╭─ MATERIAL FOR THE TASK
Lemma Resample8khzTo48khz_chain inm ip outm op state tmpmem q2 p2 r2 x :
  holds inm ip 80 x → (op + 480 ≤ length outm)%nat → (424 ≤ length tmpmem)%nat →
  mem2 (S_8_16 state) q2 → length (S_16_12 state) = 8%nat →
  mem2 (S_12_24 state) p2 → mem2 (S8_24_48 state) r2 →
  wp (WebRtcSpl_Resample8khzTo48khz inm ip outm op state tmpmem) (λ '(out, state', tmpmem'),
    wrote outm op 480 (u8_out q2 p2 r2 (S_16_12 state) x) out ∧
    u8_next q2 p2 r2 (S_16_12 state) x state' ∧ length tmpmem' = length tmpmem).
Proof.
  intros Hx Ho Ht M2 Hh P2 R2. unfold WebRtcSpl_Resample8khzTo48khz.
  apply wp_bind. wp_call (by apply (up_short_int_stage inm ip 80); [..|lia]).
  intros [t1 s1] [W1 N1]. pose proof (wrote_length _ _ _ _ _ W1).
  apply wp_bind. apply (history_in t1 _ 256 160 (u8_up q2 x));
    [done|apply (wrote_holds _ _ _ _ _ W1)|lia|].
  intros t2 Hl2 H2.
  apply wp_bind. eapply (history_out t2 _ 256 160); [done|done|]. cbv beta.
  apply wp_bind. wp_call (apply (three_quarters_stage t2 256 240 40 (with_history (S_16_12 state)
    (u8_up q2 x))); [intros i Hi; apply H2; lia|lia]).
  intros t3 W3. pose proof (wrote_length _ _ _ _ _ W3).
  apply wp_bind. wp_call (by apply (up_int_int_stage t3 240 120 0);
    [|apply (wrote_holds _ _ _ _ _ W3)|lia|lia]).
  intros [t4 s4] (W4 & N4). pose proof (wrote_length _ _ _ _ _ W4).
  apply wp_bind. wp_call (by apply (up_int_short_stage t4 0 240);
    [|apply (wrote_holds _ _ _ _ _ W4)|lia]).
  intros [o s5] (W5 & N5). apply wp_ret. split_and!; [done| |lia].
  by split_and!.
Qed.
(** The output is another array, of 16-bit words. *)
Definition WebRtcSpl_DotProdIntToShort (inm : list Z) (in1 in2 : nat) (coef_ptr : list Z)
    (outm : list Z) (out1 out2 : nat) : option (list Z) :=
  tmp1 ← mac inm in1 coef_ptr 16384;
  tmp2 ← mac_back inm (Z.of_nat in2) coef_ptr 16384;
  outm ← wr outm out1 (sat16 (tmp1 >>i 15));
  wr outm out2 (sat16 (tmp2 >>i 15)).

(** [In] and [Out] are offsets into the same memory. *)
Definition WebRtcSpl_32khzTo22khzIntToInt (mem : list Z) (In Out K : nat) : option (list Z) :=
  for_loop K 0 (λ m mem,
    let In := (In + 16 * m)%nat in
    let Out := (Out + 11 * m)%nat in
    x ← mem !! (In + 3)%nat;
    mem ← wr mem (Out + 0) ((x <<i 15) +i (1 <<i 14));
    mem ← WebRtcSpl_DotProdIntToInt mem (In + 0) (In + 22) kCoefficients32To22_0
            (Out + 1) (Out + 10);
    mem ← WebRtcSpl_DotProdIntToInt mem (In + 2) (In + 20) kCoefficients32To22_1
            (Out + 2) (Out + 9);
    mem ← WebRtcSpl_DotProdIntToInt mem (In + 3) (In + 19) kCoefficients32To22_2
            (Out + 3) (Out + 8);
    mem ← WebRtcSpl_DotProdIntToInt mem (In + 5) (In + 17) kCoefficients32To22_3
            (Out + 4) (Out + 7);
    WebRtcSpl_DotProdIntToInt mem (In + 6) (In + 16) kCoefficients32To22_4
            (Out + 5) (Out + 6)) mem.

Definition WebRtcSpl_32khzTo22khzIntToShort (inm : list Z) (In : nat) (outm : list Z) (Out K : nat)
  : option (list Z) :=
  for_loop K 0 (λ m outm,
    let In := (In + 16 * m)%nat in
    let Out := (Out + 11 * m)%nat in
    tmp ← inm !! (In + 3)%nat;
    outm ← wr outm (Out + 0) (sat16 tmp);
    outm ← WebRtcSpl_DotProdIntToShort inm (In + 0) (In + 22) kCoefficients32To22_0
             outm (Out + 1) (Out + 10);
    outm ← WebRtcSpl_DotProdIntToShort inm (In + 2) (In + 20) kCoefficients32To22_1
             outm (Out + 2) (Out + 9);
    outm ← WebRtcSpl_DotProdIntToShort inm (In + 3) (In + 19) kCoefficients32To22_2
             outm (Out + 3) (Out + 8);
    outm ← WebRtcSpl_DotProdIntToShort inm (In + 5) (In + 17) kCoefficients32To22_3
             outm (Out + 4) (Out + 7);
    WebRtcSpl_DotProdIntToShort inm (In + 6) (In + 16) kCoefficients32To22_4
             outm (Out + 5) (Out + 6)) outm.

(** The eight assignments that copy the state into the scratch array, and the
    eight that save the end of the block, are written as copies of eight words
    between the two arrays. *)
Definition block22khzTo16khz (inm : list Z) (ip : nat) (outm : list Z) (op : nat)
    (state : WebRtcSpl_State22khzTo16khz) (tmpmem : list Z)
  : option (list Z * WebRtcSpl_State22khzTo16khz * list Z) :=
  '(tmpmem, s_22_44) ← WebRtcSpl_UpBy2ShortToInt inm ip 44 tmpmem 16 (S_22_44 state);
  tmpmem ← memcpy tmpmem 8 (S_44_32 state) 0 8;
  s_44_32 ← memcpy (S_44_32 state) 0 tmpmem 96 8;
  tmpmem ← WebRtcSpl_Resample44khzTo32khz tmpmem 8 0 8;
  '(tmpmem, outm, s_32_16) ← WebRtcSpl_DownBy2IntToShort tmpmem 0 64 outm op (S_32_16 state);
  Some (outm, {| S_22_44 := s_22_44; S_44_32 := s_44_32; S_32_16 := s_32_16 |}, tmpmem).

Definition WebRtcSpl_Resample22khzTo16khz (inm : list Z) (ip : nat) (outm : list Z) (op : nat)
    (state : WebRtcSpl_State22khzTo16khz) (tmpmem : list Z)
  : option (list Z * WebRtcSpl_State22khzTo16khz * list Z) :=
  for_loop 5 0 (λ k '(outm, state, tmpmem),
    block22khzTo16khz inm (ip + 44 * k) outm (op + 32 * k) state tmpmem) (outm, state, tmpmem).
╰─
_WORK INSTRUCTION:_
Reprint the complete listing exactly.

_OUTPUT:_
Lemma Resample8khzTo48khz_chain inm ip outm op state tmpmem q2 p2 r2 x :
  holds inm ip 80 x → (op + 480 ≤ length outm)%nat → (424 ≤ length tmpmem)%nat →
  mem2 (S_8_16 state) q2 → length (S_16_12 state) = 8%nat →
  mem2 (S_12_24 state) p2 → mem2 (S8_24_48 state) r2 →
  wp (WebRtcSpl_Resample8khzTo48khz inm ip outm op state tmpmem) (λ '(out, state', tmpmem'),
    wrote outm op 480 (u8_out q2 p2 r2 (S_16_12 state) x) out ∧
    u8_next q2 p2 r2 (S_16_12 state) x state' ∧ length tmpmem' = length tmpmem).
Proof.
  intros Hx Ho Ht M2 Hh P2 R2. unfold WebRtcSpl_Resample8khzTo48khz.
  apply wp_bind. wp_call (by apply (up_short_int_stage inm ip 80); [..|lia]).
  intros [t1 s1] [W1 N1]. pose proof (wrote_length _ _ _ _ _ W1).
  apply wp_bind. apply (history_in t1 _ 256 160 (u8_up q2 x));
    [done|apply (wrote_holds _ _ _ _ _ W1)|lia|].
  intros t2 Hl2 H2.
  apply wp_bind. eapply (history_out t2 _ 256 160); [done|done|]. cbv beta.
  apply wp_bind. wp_call (apply (three_quarters_stage t2 256 240 40 (with_history (S_16_12 state)
    (u8_up q2 x))); [intros i Hi; apply H2; lia|lia]).
  intros t3 W3. pose proof (wrote_length _ _ _ _ _ W3).
  apply wp_bind. wp_call (by apply (up_int_int_stage t3 240 120 0);
    [|apply (wrote_holds _ _ _ _ _ W3)|lia|lia]).
  intros [t4 s4] (W4 & N4). pose proof (wrote_length _ _ _ _ _ W4).
  apply wp_bind. wp_call (by apply (up_int_short_stage t4 0 240);
    [|apply (wrote_holds _ _ _ _ _ W4)|lia]).
  intros [o s5] (W5 & N5). apply wp_ret. split_and!; [done| |lia].
  by split_and!.
Qed.
(** The output is another array, of 16-bit words. *)
Definition WebRtcSpl_DotProdIntToShort (inm : list Z) (in1 in2 : nat) (coef_ptr : list Z)
    (outm : list Z) (out1 out2 : nat) : option (list Z) :=
  tmp1 ← mac inm in1 coef_ptr 16384;
  tmp2 ← mac_back inm (Z.of_nat in2) coef_ptr 16384;
  outm ← wr outm out1 (sat16 (tmp1 >>i 15));
  wr outm out2 (sat16 (tmp2 >>i 15)).

(** [In] and [Out] are offsets into the same memory. *)
Definition WebRtcSpl_32khzTo22khzIntToInt (mem : list Z) (In Out K : nat) : option (list Z) :=
  for_loop K 0 (λ m mem,
    let In := (In + 16 * m)%nat in
    let Out := (Out + 11 * m)%nat in
    x ← mem !! (In + 3)%nat;
    mem ← wr mem (Out + 0) ((x <<i 15) +i (1 <<i 14));
    mem ← WebRtcSpl_DotProdIntToInt mem (In + 0) (In + 22) kCoefficients32To22_0
            (Out + 1) (Out + 10);
    mem ← WebRtcSpl_DotProdIntToInt mem (In + 2) (In + 20) kCoefficients32To22_1
            (Out + 2) (Out + 9);
    mem ← WebRtcSpl_DotProdIntToInt mem (In + 3) (In + 19) kCoefficients32To22_2
            (Out + 3) (Out + 8);
    mem ← WebRtcSpl_DotProdIntToInt mem (In + 5) (In + 17) kCoefficients32To22_3
            (Out + 4) (Out + 7);
    WebRtcSpl_DotProdIntToInt mem (In + 6) (In + 16) kCoefficients32To22_4
            (Out + 5) (Out + 6)) mem.

Definition WebRtcSpl_32khzTo22khzIntToShort (inm : list Z) (In : nat) (outm : list Z) (Out K : nat)
  : option (list Z) :=
  for_loop K 0 (λ m outm,
    let In := (In + 16 * m)%nat in
    let Out := (Out + 11 * m)%nat in
    tmp ← inm !! (In + 3)%nat;
    outm ← wr outm (Out + 0) (sat16 tmp);
    outm ← WebRtcSpl_DotProdIntToShort inm (In + 0) (In + 22) kCoefficients32To22_0
             outm (Out + 1) (Out + 10);
    outm ← WebRtcSpl_DotProdIntToShort inm (In + 2) (In + 20) kCoefficients32To22_1
             outm (Out + 2) (Out + 9);
    outm ← WebRtcSpl_DotProdIntToShort inm (In + 3) (In + 19) kCoefficients32To22_2
             outm (Out + 3) (Out + 8);
    outm ← WebRtcSpl_DotProdIntToShort inm (In + 5) (In + 17) kCoefficients32To22_3
             outm (Out + 4) (Out + 7);
    WebRtcSpl_DotProdIntToShort inm (In + 6) (In + 16) kCoefficients32To22_4
             outm (Out + 5) (Out + 6)) outm.

(** The eight assignments that copy the state into the scratch array, and the
    eight that save the end of the block, are written as copies of eight words
    between the two arrays. *)
Definition block22khzTo16khz (inm : list Z) (ip : nat) (outm : list Z) (op : nat)
    (state : WebRtcSpl_State22khzTo16khz) (tmpmem : list Z)
  : option (list Z * WebRtcSpl_State22khzTo16khz * list Z) :=
  '(tmpmem, s_22_44) ← WebRtcSpl_UpBy2ShortToInt inm ip 44 tmpmem 16 (S_22_44 state);
  tmpmem ← memcpy tmpmem 8 (S_44_32 state) 0 8;
  s_44_32 ← memcpy (S_44_32 state) 0 tmpmem 96 8;
  tmpmem ← WebRtcSpl_Resample44khzTo32khz tmpmem 8 0 8;
  '(tmpmem, outm, s_32_16) ← WebRtcSpl_DownBy2IntToShort tmpmem 0 64 outm op (S_32_16 state);
  Some (outm, {| S_22_44 := s_22_44; S_44_32 := s_44_32; S_32_16 := s_32_16 |}, tmpmem).

Definition WebRtcSpl_Resample22khzTo16khz (inm : list Z) (ip : nat) (outm : list Z) (op : nat)
    (state : WebRtcSpl_State22khzTo16khz) (tmpmem : list Z)
  : option (list Z * WebRtcSpl_State22khzTo16khz * list Z) :=
  for_loop 5 0 (λ k '(outm, state, tmpmem),
    block22khzTo16khz inm (ip + 44 * k) outm (op + 32 * k) state tmpmem) (outm, state, tmpmem).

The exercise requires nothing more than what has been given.